“Lingkungan yang rusak akan menimbulkan masalah panjang. Karena itu, kita tidak boleh diam. Semua pihak harus bergerak bersama agar aktivitas tambang sesuai aturan,” kata Mahyeldi di Padang, Kamis (11/9).
Pernyataan itu disampaikan Mahyeldi setelah mengikuti Forum Group Discussion (FGD) bersama Forkopimda Sumbar dan sejumlah pihak terkait, Rabu malam (10/9), di Auditorium Gubernuran.
Mahyeldi menjelaskan, Pemprov Sumbar sudah menyurati Kementerian ESDM dan berkoordinasi dengan aparat penegak hukum untuk mempercepat penertiban. Sebab, kewenangan penindakan berada di Ditjen Gakkum Kementerian ESDM dan kepolisian, bukan di pemerintah daerah.
Ia mengingatkan masyarakat yang ingin menambang agar mengurus izin sesuai aturan yang berlaku. Saat ini, Pemprov juga tengah mengusulkan pembentukan Wilayah Pertambangan Rakyat (WPR) ke Kementerian ESDM. Melalui WPR, masyarakat lokal tetap bisa menambang secara sah tanpa merusak lingkungan.
“WPR bukan untuk melegalkan yang ilegal, tapi memberi wadah agar masyarakat bisa menambang dengan izin, aman, dan tetap menjaga kelestarian lingkungan,” jelas Mahyeldi.
Kepala Dinas ESDM Sumbar, Helmi Heriyanto, mengungkapkan, aktivitas tambang ilegal atau PETI di Sumbar diperkirakan mencapai 200–300 titik dengan potensi kerugian negara sekitar Rp9 triliun. Kerugian itu tidak hanya berupa materi, tapi juga merusak pertanian, mencemari air sungai, hingga mengancam kesehatan warga.

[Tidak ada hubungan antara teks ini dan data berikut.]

Lemma maybeOPrepare_inv i m d : om_Index m = i → order_inv d → wp (maybeOPrepare i m) (λ _, order_inv) d.
Proof.
  intros <- Hd. unfold maybeOPrepare. wp_step. apply wp_get_oinst. intros inst Hi. wp_step. wp_step.
  wp_step; [|done].
  match goal with Hb : _ && _ = true |- _ => apply andb_true_iff in Hb as [_ Hst%bool_decide_eq_true] end.
  destruct (ov_olog _ Hd _ _ Hi) as [Hidx Hh Hv _]. unfold ostatus in Hh. rewrite Hst in Hh.
  destruct (Hh ltac:(done)) as [x Hx]. wp_step. eapply wp_mono.
  { apply (set_ostatus_inv _ _ inst); [done..|by intros _; eexists|].
    by unfold OInstanceState_OPrepared, OInstanceState_OCommitted. }
  simpl. intros _ d1 [Hd1 Hi1]. wp_step. eapply wp_mono.
  { apply dq_broadcast_inv; [done|]. cbn. intros _. eexists. split; [exact Hi1|]. split; [by eexists|done]. }
  simpl. intros _ d2 [Hd2 E2]. wp_step. eapply wp_mono.
  { apply with_oinst_inv; [|exact Hd2]. apply log_ocCert_ok. left. apply (ov_id _ Hd). }
  simpl. intros _ d3 (Hd3 & inst2 & inst3 & Hi2 & Hg & ->). rewrite E2, Hi1 in Hi2. injection Hi2 as <-.
  eapply maybeOCommit_inv; [cbn; by rewrite lookup_insert_eq| |done]. outcome_inv. done.
Qed.

(** The hash of a message that was compared with the batch. *)
Definition agrees (m : OAgreementMessage) (g : oinstance → outcome oinstance) : Prop :=
  ∀ inst inst', g inst = Ret inst' → om_CommandHash m ≈ ohash inst' ∧
    (is_Some (om_CommandHash m) → is_Some (ohash inst')).
Lemma update_hash_agrees m : agrees m (updateOCommandHash m).
Proof. by intros inst inst' (_ & _ & _ & ? & ?)%update_hash_spec. Qed.
Lemma update_batch_agrees m : agrees m (λ inst, inst ← updateOCommand m inst; updateOCommandHash m inst).
Proof. intros inst inst' Hg. outcome_inv. by eapply update_hash_agrees. Qed.

Lemma fetch_oinstance_inv checks m d :
  harmless (om_Index m) checks → agrees m checks → order_inv d →
  wp (fetch_oinstance checks m) (λ _ d', order_inv d' ∧ ∃ inst, d_olog d' !! om_Index m = Some inst ∧
    om_CommandHash m ≈ ohash inst ∧ (is_Some (om_CommandHash m) → is_Some (ohash inst))) d.
Proof.
  intros Hh Ha Hd. unfold fetch_oinstance. wp_step. wp_step.
  destruct (d_olog d !! om_Index m) as [inst0|] eqn:Hi.
  - eapply wp_mono; [by apply with_oinst_inv|]. simpl. intros _ d' (Hd' & inst & inst' & _ & Hg & ->).
    split; [done|]. exists inst'. split; [cbn; by rewrite lookup_insert_eq|]. by eapply Ha.
  - wp_step. split.
    + apply (oput_inv _ (makeOInstance m)); [| |done].
      * by split.
      * by rewrite Hi.
    + exists (makeOInstance m). cbn. by rewrite lookup_insert_eq.
Qed.

Lemma onOCommit_inv m from d :
  vote (om_Index m) (om_CommandHash m) from → order_inv d → wp (onOCommit m from) (λ _, order_inv) d.
Proof.
  intros Hv Hd. unfold onOCommit. wp_step. eapply wp_mono.
  { apply fetch_oinstance_inv; [apply update_hash_ok|apply update_hash_agrees|done]. }
  simpl. intros _ d1 (Hd1 & inst & Hi & He & _). wp_step. eapply wp_mono.
  { apply with_oinst_inv; [by apply log_ocCert_ok|done]. }
  simpl. intros _ d2 (Hd2 & inst1 & inst2 & Hi1 & Hg & ->). rewrite Hi in Hi1. injection Hi1 as <-.
  eapply maybeOCommit_inv; [cbn; by rewrite lookup_insert_eq| |done]. by outcome_inv.
Qed.

Lemma onOPrepare_inv m from : preserves order_inv (onOPrepare m from).
Proof.
  intros d Hd. unfold onOPrepare. wp_step. wp_step. wp_step. wp_step. wp_step; [done|]. wp_step.
  eapply wp_mono; [apply fetch_oinstance_inv; [apply update_hash_ok|apply update_hash_agrees|done]|].
  simpl. intros _ d1 [Hd1 _]. wp_step. eapply wp_mono; [by apply with_oinst_inv', Hd1; apply log_opCert_ok|].
  simpl. intros _ d2 Hd2. by apply maybeOPrepare_inv.
Qed.

Lemma onOPrePrepare_inv m from : preserves order_inv (onOPrePrepare m from).
Proof.
  intros d Hd. unfold onOPrePrepare. wp_step. wp_step. wp_step. wp_step. wp_step; [done|]. wp_step.
  set (m' := m <| om_CommandHash := _ |>). eapply wp_mono.
  { apply (fetch_oinstance_inv _ m'); [apply update_batch_ok|apply update_batch_agrees|done]. }
  simpl. intros _ d1 (Hd1 & inst & Hi & _ & Hs). destruct (Hs ltac:(by eexists)) as [x Hx].
  wp_step. eapply wp_mono; [by apply with_oinst_inv, Hd1; apply log_opCert_ok|].
  simpl. intros _ d2 (Hd2 & inst1 & inst2 & Hi1 & Hg & ->).
  rewrite Hi in Hi1. injection Hi1 as <-.
  assert (ohash inst2 = Some x ∧ ois_Index (oi_is inst2) = om_Index m) as [Hx2 Hidx].
  { split; [by outcome_inv|]. eapply (oo_index (om_Index m)), (ov_olog _ Hd2). cbn. by rewrite lookup_insert_eq. }
  wp_step. eapply wp_mono.
  { apply (set_ostatus_inv _ _ inst2); [cbn; by rewrite lookup_insert_eq|done|intros _; by eexists|].
    by unfold OInstanceState_OPrePrepared, OInstanceState_OCommitted. }
  simpl. intros _ d3 [Hd3 Hi3]. wp_step. apply wp_get_oinst. rewrite Hi3. intros ? [= <-]. wp_step.
  eapply wp_mono; [by apply with_oinst_inv', Hd3; apply log_opCert_ok|].
  simpl. intros _ d4 Hd4. wp_step. eapply wp_mono; [by apply dq_broadcast_inv|].
  simpl. intros _ d5 [Hd5 _]. by apply maybeOPrepare_inv.
Qed.

(** ** The rest of the replica *)
Lemma not_primary d b : order_inv d → isPrimaryAtView (d_id d) (d_oview d) d = Ret b → b = false.
Proof.
  intros Hd. unfold isPrimaryAtView. rewrite (ov_id _ Hd), (ov_oview _ Hd), (ov_peers _ Hd). intros Hb.
  outcome_inv. apply bool_decide_eq_false. by intros ->.
Qed.
Lemma sendCRequest_inv : preserves order_inv sendCRequest.
Proof.
  intros d Hd. unfold sendCRequest. wp_step. wp_step. wp_step. apply wp_lift. intros b ->%not_primary; [|done].
  by wp_step.
Qed.
Lemma onCRequest_inv i : preserves order_inv (onCRequest i).
Proof.
  intros d Hd. unfold onCRequest. wp_step. wp_step. wp_step. apply wp_lift. intros b ->%not_primary; [|done].
  by wp_step.
Qed.
Lemma dq_with_inst_inv i g : preserves order_inv (with_inst i g).
Proof.
  apply (preserves_keeps _ core); [apply dq_core_inv|]. intros d. unfold with_inst, get_inst. keeps_steps.
Qed.
Lemma get_inst_inv i : preserves order_inv (get_inst i).
Proof. unfold get_inst. preserves_steps. Qed.
Lemma broadcast_agreement_inv m self : preserves order_inv (broadcast (DQPBFTMessage_Agreement m) self).
Proof. intros d Hd. eapply wp_mono; [by apply dq_broadcast_inv|]. by intros _ d' [? _]. Qed.
Lemma put_log_inv i (inst : DQPBFT → instance) :
  preserves order_inv (modify (λ d, d <| d_log ::= <[i := inst d]> |>)).
Proof. apply preserves_modify. intros d. by apply dq_core_inv. Qed.
Lemma dq_index_inv x : preserves order_inv (modify (λ d, d <| d_index := x |>)).
Proof. apply preserves_modify. intros d. by apply dq_core_inv. Qed.
#[local] Hint Resolve sendCRequest_inv onCRequest_inv dq_with_inst_inv get_inst_inv broadcast_agreement_inv
  put_log_inv dq_index_inv dq_exec_inv : go_inv.
Lemma dq_exec_preserves : preserves order_inv exec.
Proof. intros d. apply dq_exec_inv. Qed.
#[local] Hint Resolve dq_exec_preserves : go_inv.

Lemma dq_fetch_instance_inv checks m : preserves order_inv (fetch_instance checks m).
Proof. unfold fetch_instance. preserves_steps. Qed.
Lemma dq_maybeCommit_inv i m : preserves order_inv (maybeCommit i m).
Proof. unfold maybeCommit, set_status. preserves_steps. Qed.
#[local] Hint Resolve dq_fetch_instance_inv dq_maybeCommit_inv : go_inv.
Lemma dq_maybePrepare_inv i m : preserves order_inv (maybePrepare i m).
Proof. unfold maybePrepare, set_status, log_cCert. preserves_steps. Qed.
#[local] Hint Resolve dq_maybePrepare_inv : go_inv.
Lemma exec_deliver h : preserves (deliver_inv h) exec.
Proof.
  intros d Hd. unfold exec. wp_step. wp_step. apply (wp_loop (deliver_inv h)); [|done]. intros d1 Hd1.
  unfold exec_body. wp_step. wp_step. destruct (d_olog d1 !! d_nextODeliverIndex d1) as [oinst|] eqn:Hk; [|done].
  wp_step; [done|]. wp_step; [done|].
  match goal with Hb : negb (IsOCommitted _) = false |- _ =>
    apply negb_false_iff, bool_decide_eq_true in Hb; rename Hb into Hst end.
  match goal with Hb : negb (all_committed _ _) = false |- _ =>
    apply negb_false_iff in Hb; pose proof (all_committed_spec _ _ Hb) as Hc end.
  destruct Hd1 as [Hb (idss & Hto)]. set (ids := default [] (ois_Instances (oi_is oinst))) in *. wp_step.
  eapply wp_mono.
  { apply (wp_for_each_done (delivering h idss d1 ids)).
    - intros done x rest d2 E. apply deliver_one. rewrite E. set_solver.
    - split; try done. intros i (inst & Hi & Hs)%Hc. exists inst. by rewrite Hs. }
  simpl. intros _ d2 [Hb2 Hto2 Eo En _]. wp_step. apply wp_with_oinst. intros oinst0 oinst' Hk' [= <-].
  rewrite Eo, Hk in Hk'. injection Hk' as <-. wp_step. wp_step. wp_step.
  pose proof (bo_olog _ Hb _ _ Hk) as Hok. change (ois_Status (oi_is oinst)) with (ostatus oinst) in Hst.
  split.
  - destruct Hb2. split; try done. cbn. intros k oinst2. rewrite Eo, lookup_insert.
    case_decide; [|rewrite <-Eo; apply bo_olog0]. intros [= <-]. destruct Hok as [? _ Ho1 Ho2]. rewrite Hst in *.
    split; first [done|by subst|intros _; first [by apply Ho1|by apply Ho2]].
  - exists (idss ++ [ids]). destruct Hto2 as [Hnx Hbs Hp Honce].
    assert (∀ k' ids', batch_ok d2 k' ids' → batch_ok (oput (d_nextODeliverIndex d1)
      (oinst <| oi_is ::= set ois_Status (λ _, OInstanceState_OExecuted) |>) d2) k' ids') as Hkeep.
    { intros k' ids' (o & Ho & Hs & E). unfold batch_ok. cbn. rewrite lookup_insert. case_decide as Ek; [|by eauto].
      rewrite <-Ek, Eo, Hk in Ho. injection Ho as <-. by eexists. }
    assert (mjoin (idss ++ [ids]) ++ [] = mjoin idss ++ ids) as Ej by (rewrite join_app; cbn; by rewrite !app_nil_r).
    split; rewrite ?Ej; try done.
    + cbn. rewrite Hnx, u64_add_l, length_app. simpl. f_equal. lia.
    + intros k' ids' [Hlt|[Hle [Hz <-]%list_lookup_singleton_Some]]%lookup_app_Some.
      * by apply Hkeep, Hbs.
      * assert (k' = length idss) as -> by lia. rewrite <-Hnx, En.
        eexists. cbn. rewrite lookup_insert_eq. by split_and!.
Qed.

(** ** The phases of an instance *)
Lemma AM_Equals_hash m m' : AgreementMessage_Equals m m' = true → m_CommandHash m ≈ m_CommandHash m'.
Proof. unfold AgreementMessage_Equals. repeat case_match; try done. by intros ?%bytes_Equal_spec. Qed.

Lemma maybeCommit_deliver h i cm inst d :
  d_log d !! i = Some inst → m_CommandHash cm ≈ hash inst → deliver_inv h d →
  wp (maybeCommit i cm) (λ _, deliver_inv h) d.
Proof.
  intros Hi He Hd. unfold maybeCommit. wp_step. apply dq_wp_get_inst. rewrite Hi. intros ? [= <-].
  wp_step. wp_step. wp_step; [|done].
  match goal with Hb : _ && _ = true |- _ => apply andb_true_iff in Hb as [Hm Hst%bool_decide_eq_true] end.
  pose proof (bo_log _ (proj1 Hd) _ _ Hi) as []. change (is_Status (i_is inst)) with (status inst) in Hst.
  rewrite Hst in *. wp_step. eapply wp_mono.
  - apply (set_status_deliver h _ _ inst); [done|by rewrite Hst|done|]. split; try done.
    intros Hfor _. exists cm. split; [done|]. unfold Quorum_Majority in Hm. rewrite (bo_f _ (proj1 Hd)) in Hm.
      apply Quorum.Majority_spec in Hm; [done|lia].
  - simpl. intros _ d1 [Hd1 _]. by apply exec_deliver.
Qed.

Lemma broadcast_deliver h m self d :
  deliver_inv h d → wp (broadcast m self) (λ _ d', deliver_inv h d' ∧ d_log d' = d_log d ∧ d_olog d' = d_olog d) d.
Proof.
  intros Hd. unfold broadcast. destruct (Marshal m) as [b|]; [|done]. wp_step.
  split; [by apply (dcore_inv h d)|done].
Qed.

Lemma maybePrepare_deliver h i m : preserves (deliver_inv h) (maybePrepare i m).
Proof.
  intros d Hd. unfold maybePrepare. wp_step. apply dq_wp_get_inst. intros inst Hi. wp_step. wp_step.
  wp_step; [|done].
  match goal with Hb : _ && _ = true |- _ => apply andb_true_iff in Hb as [_ Hst%bool_decide_eq_true] end.
  pose proof (bo_log _ (proj1 Hd) _ _ Hi) as []. change (is_Status (i_is inst)) with (status inst) in Hst.
  rewrite Hst in *. wp_step. eapply wp_mono.
  { apply (set_status_deliver h _ _ inst); [done|by rewrite Hst|done|]. split; try done; intros; first [by apply ci_own0|by apply ci_hash0|by apply ci_cmd0]. }
  simpl. intros _ d1 [Hd1 Hi1]. wp_step. eapply wp_mono; [by apply broadcast_deliver|].
  simpl. intros _ d2 (Hd2 & E2 & _). wp_step. eapply wp_mono.
  { apply with_inst_deliver; [|exact Hd2]. apply log_cCert_deliver. }
  simpl. intros _ d3 (Hd3 & inst2 & inst3 & Hi2 & Hg & ->). rewrite E2, Hi1 in Hi2. injection Hi2 as <-.
  eapply maybeCommit_deliver; [cbn; by rewrite lookup_insert_eq| |done]. by outcome_inv.
Qed.

Lemma follower_not_primary h d b : deliver_inv h d → isPrimaryAtView (d_id d) (d_oview d) d = Ret b → b = false.
Proof.
  intros [Hb _]. unfold isPrimaryAtView. rewrite (bo_id _ Hb), (bo_oview _ Hb), (bo_peers _ Hb). intros Hp.
  outcome_inv. apply bool_decide_eq_false. by intros ->.
Qed.
Lemma onCRequest_deliver h i : preserves (deliver_inv h) (onCRequest i).
Proof.
  intros d Hd. unfold onCRequest. wp_step. wp_step. wp_step. apply wp_lift.
  intros b ->%(follower_not_primary h); [|done]. by wp_step.
Qed.

(** What a pre-prepare leaves in the instance before its votes are logged. *)
Record proposed i inst : Prop := {
  pp_id : is_InstanceID (i_is inst) = i;
  pp_hash : is_Some (hash inst);
  pp_cmd c : cmd_of inst = Some c → has_hash c (hash inst);
}.
(** The instance is logged as pre-prepared only if the replica has not voted yet. *)
Lemma log_own_deliver h i from m inst (k : AgreementMessage → M DQPBFT unit) d :
  (InstanceState_PrePrepared ≤ default InstanceState_None (status <$> d_log d !! i) →
    own_logged (is_View (i_is inst)) (pCert inst))%Z →
  proposed i inst → (∀ pm, preserves (deliver_inv h) (k pm)) → deliver_inv h d →
  wp (log_pCert i from m;; set_status i InstanceState_PrePrepared;;
      inst ← get_inst i;
      let pm := mkAM (is_View (i_is inst)) (is_InstanceID (i_is inst)) AgreementMessage_Prepare None
                  (is_CommandHash (i_is inst)) in
      log_pCert i (d_id d) pm;; k pm) (λ _, deliver_inv h) (cput i inst d).
Proof.
  intros Hfresh [] Hk Hd. wp_step. apply wp_with_cput. intros inst1 Hg1. wp_step. apply wp_with_cput.
  intros inst2 [= <-]. wp_step. apply dq_wp_get_inst. cbn. rewrite lookup_insert_eq. intros ? [= <-].
  wp_step. apply wp_with_cput. intros inst3 Hg3. rewrite (bo_id _ (proj1 Hd)) in Hg3. outcome_inv.
  match goal with Hl : Quorum_log id ?pm ?q = Ret ?q', Hl0 : Quorum_log from _ _ = Ret ?q |- _ =>
    pose proof (log_own_logged pm q q' Hl) as Hown; pose proof (own_logged_log pm q q') as Hno;
    pose proof (own_logged_mono _ (is_View (i_is inst)) _ _ _ _ Hl0) as Hmono; rename Hl into Hl3 end.
  cbn in Hown, Hno. apply Hk. apply cput_inv; [| |done].
  - split; try done. intros c _ _. apply pp_cmd0.
  - intros inst0 Hfor Hi0 Hst. rewrite Hi0 in Hfresh. simpl in Hfresh. rewrite Hst in Hfresh.
    destruct (Hno (Hmono (Hfresh ltac:(done))) Hl3).
Qed.

Lemma updateCommand_inv m c inst inst' :
  m_Command m = Some c → updateCommand m inst = Ret inst' →
  ∃ c', inst' = inst <| i_is ::= set is_Command (λ _, Some c') |> ∧
    (c = c' ∨ Command_Equal c' (Some c) = Ret true).
Proof.
  unfold updateCommand. intros -> Hu. destruct (is_Command (i_is inst)) as [c'|] eqn:Hc.
  - outcome_inv. destruct a; simpl in Hu; [|done]. injection Hu as <-. exists c'. split; [|by right].
    by destruct inst as [[] ? ?]; simpl in *; subst.
  - injection Hu as <-. exists c. by split; [|left].
Qed.

Lemma hash_ptr_inv cmd x cmd' :
  Command_Hash_ptr cmd = Ret (x, cmd') →
  ∃ c y, cmd = Some c ∧ cmd' = Some c ∧ x = Some y ∧ (Command_Hash c).1 = Some y.
Proof.
  unfold Command_Hash_ptr. destruct cmd as [c|]; [|done]. destruct (Command_Hash c) as [x' c'] eqn:Hc.
  intros [= <- <-]. destruct (marshals (c <| c_TraceInfo := None |>)) as [b Hb]. pose proof Hc as Hy.
  unfold Command_Hash in Hy. rewrite Hb in Hy. injection Hy as <- _. apply Command_Hash_restores in Hc as E.
  subst c'. exists c. eexists. split_and!; try done. by rewrite Hc.
Qed.
Lemma onPrePrepare_deliver h m from : preserves (deliver_inv h) (onPrePrepare m from).
Proof.
  intros d Hd. unfold onPrePrepare. wp_step. wp_step. wp_step. apply wp_lift.
  intros prim ->%(follower_not_primary h); [|done]. wp_step. wp_step; [done|]. wp_step. apply wp_lift.
  intros [x cmd] (c & y & Hc & -> & -> & Hy)%hash_ptr_inv.
  set (m1 := m <| m_Command := Some c |> <| m_CommandHash := Some y |>).
  assert (∀ c', c = c' ∨ Command_Equal c' (Some c) = Ret true → has_hash c' (Some y)) as Hhas.
  { intros c' Hc'. by exists c, y. }
  assert (∀ pm, preserves (deliver_inv h)
    (broadcast (DQPBFTMessage_Agreement pm) false;; maybePrepare (m_InstanceID m) pm)) as Hk.
  { intros pm d1 Hd1. wp_step. eapply wp_mono; [by apply broadcast_deliver|]. simpl. intros _ d2 [Hd2 _].
    by apply maybePrepare_deliver. }
  wp_step. unfold fetch_instance. wp_step. wp_step. destruct (d_log d !! m_InstanceID m1) as [inst0|] eqn:Hi.
  - apply dq_wp_with_inst. intros inst inst' Hi' Hg. rewrite Hi in Hi'. injection Hi' as <-.
    pose proof (bo_log _ (proj1 Hd) _ _ Hi) as [].
    destruct (updateCommand m1 inst0) as [inst1| |] eqn:Hu; [|done..]. simpl in Hg.
    apply (updateCommand_inv _ c) in Hu as (c' & -> & Hc'); [|done].
    apply updateCommandHash_inv in Hg as (E & He & _ & Hs).
    apply (log_own_deliver h (m_InstanceID m) from _ _ (λ pm,
      broadcast (DQPBFTMessage_Agreement pm) false;; maybePrepare (m_InstanceID m) pm)); [| |done..].
    + change (m_InstanceID m1) with (m_InstanceID m) in Hi. rewrite Hi, E. done.
    + split; [by rewrite E|by apply Hs; eexists|]. intros c1. rewrite E at 1. intros [= <-].
      destruct (Hhas c' Hc') as (c2 & z & ? & Hz & ?). exists c2, z. split_and!; [done| |done].
      by rewrite <-Hz.
  - wp_step. apply (log_own_deliver h (m_InstanceID m) from _ (makeInstance m1) (λ pm,
      broadcast (DQPBFTMessage_Agreement pm) false;; maybePrepare (m_InstanceID m) pm)); [| |done..].
    + change (m_InstanceID m1) with (m_InstanceID m) in Hi. by rewrite Hi.
    + split; [done|by eexists|]. intros c' [= <-]. by apply Hhas; left.
Qed.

Karena itu, Helmi menilai pembentukan WPR adalah solusi terbaik. Pemprov telah mengusulkan 15 zona WPR dengan 56 blok kepada Kementerian ESDM. Lokasinya tersebar di enam kabupaten: Solok Selatan, Dharmasraya, Pasaman, Pasaman Barat, Sijunjung, dan Solok.
Dari hasil FGD, disepakati beberapa langkah penting: membentuk satgas penertiban tambang ilegal, mempercepat pembentukan WPR, dan meningkatkan sosialisasi kepada masyarakat.(Adpsb)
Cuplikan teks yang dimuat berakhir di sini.